Start of Block

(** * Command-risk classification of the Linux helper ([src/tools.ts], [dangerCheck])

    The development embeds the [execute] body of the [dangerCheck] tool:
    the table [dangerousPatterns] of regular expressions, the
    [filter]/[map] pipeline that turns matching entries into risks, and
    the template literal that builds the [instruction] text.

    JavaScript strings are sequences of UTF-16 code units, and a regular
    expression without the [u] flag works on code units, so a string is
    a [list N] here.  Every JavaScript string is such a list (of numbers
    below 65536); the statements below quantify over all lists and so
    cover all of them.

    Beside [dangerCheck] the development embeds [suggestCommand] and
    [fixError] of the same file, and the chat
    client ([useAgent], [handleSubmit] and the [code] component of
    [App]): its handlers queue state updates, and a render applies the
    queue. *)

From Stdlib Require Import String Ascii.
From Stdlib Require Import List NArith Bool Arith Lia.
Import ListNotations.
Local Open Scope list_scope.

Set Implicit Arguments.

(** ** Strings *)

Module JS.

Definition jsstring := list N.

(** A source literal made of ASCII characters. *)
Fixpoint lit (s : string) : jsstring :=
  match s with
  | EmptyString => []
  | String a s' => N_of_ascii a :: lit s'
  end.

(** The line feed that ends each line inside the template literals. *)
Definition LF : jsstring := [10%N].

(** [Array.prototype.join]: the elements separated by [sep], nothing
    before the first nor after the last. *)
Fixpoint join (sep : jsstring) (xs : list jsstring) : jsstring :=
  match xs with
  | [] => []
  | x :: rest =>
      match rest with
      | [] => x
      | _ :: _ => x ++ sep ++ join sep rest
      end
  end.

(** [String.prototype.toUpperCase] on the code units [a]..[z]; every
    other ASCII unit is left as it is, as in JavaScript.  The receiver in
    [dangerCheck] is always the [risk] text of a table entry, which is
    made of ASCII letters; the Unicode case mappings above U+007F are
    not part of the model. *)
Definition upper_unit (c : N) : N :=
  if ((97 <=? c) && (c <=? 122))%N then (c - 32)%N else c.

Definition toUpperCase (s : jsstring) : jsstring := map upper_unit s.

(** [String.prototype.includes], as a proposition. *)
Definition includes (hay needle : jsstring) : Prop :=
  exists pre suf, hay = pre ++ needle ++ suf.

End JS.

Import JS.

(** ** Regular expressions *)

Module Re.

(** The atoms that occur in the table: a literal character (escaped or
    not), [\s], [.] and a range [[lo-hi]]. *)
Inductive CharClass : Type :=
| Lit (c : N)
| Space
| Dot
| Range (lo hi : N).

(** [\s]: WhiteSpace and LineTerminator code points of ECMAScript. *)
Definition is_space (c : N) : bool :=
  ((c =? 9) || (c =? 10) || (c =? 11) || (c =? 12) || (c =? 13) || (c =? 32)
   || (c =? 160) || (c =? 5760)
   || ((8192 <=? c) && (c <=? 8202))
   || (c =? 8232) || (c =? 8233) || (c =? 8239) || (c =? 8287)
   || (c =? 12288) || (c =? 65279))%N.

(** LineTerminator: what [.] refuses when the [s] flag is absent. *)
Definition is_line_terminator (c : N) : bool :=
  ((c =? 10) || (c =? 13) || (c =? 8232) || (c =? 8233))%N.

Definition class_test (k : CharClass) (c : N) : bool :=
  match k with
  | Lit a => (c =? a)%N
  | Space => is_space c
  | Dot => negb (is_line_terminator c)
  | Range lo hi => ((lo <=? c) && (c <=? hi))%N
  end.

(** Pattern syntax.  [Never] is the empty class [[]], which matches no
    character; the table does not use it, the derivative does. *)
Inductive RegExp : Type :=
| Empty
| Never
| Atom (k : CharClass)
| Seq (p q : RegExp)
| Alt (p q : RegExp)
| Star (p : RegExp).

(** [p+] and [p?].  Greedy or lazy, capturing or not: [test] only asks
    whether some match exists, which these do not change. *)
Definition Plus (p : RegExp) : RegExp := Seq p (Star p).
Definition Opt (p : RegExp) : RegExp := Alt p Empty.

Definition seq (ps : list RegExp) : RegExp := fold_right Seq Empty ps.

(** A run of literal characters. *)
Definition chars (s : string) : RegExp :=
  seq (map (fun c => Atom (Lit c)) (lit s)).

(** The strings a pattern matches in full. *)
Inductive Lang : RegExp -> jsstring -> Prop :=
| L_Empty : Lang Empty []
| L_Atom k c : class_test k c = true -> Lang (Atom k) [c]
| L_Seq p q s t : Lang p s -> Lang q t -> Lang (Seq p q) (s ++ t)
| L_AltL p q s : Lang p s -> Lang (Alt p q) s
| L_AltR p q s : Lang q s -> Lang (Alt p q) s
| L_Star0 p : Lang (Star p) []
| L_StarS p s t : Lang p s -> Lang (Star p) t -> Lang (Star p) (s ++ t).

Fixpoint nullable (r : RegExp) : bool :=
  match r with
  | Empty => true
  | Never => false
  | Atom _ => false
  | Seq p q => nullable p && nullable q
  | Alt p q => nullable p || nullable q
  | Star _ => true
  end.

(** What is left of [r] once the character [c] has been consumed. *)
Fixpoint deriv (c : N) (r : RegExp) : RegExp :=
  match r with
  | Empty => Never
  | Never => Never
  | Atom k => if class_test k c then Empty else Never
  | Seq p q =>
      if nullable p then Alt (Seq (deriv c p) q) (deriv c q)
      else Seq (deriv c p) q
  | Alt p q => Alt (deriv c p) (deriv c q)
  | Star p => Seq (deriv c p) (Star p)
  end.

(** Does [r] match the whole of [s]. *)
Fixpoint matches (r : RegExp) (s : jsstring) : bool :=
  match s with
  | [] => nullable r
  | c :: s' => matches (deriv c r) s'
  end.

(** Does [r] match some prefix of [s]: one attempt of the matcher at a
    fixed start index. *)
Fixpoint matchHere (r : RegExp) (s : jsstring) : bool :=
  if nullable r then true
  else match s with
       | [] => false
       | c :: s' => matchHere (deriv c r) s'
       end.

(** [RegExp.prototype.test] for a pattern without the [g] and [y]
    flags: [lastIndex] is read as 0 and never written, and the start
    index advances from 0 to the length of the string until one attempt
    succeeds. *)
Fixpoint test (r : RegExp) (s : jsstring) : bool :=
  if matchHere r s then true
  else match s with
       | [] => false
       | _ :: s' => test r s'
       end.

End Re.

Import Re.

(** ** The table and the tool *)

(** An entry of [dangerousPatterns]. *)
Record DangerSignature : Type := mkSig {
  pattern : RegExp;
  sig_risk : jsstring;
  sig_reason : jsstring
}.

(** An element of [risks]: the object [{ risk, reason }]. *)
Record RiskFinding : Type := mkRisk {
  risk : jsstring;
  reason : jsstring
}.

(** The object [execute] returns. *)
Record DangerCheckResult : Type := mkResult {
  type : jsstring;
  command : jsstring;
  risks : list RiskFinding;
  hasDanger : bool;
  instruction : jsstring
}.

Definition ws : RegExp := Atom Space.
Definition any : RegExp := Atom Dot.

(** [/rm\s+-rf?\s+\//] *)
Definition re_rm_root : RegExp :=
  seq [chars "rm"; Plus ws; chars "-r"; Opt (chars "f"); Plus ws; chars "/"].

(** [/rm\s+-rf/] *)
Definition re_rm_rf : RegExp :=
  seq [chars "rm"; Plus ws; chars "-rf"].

End of Block

Your answer must be a single number: how many lines of the entries above contain the string "embeds".

2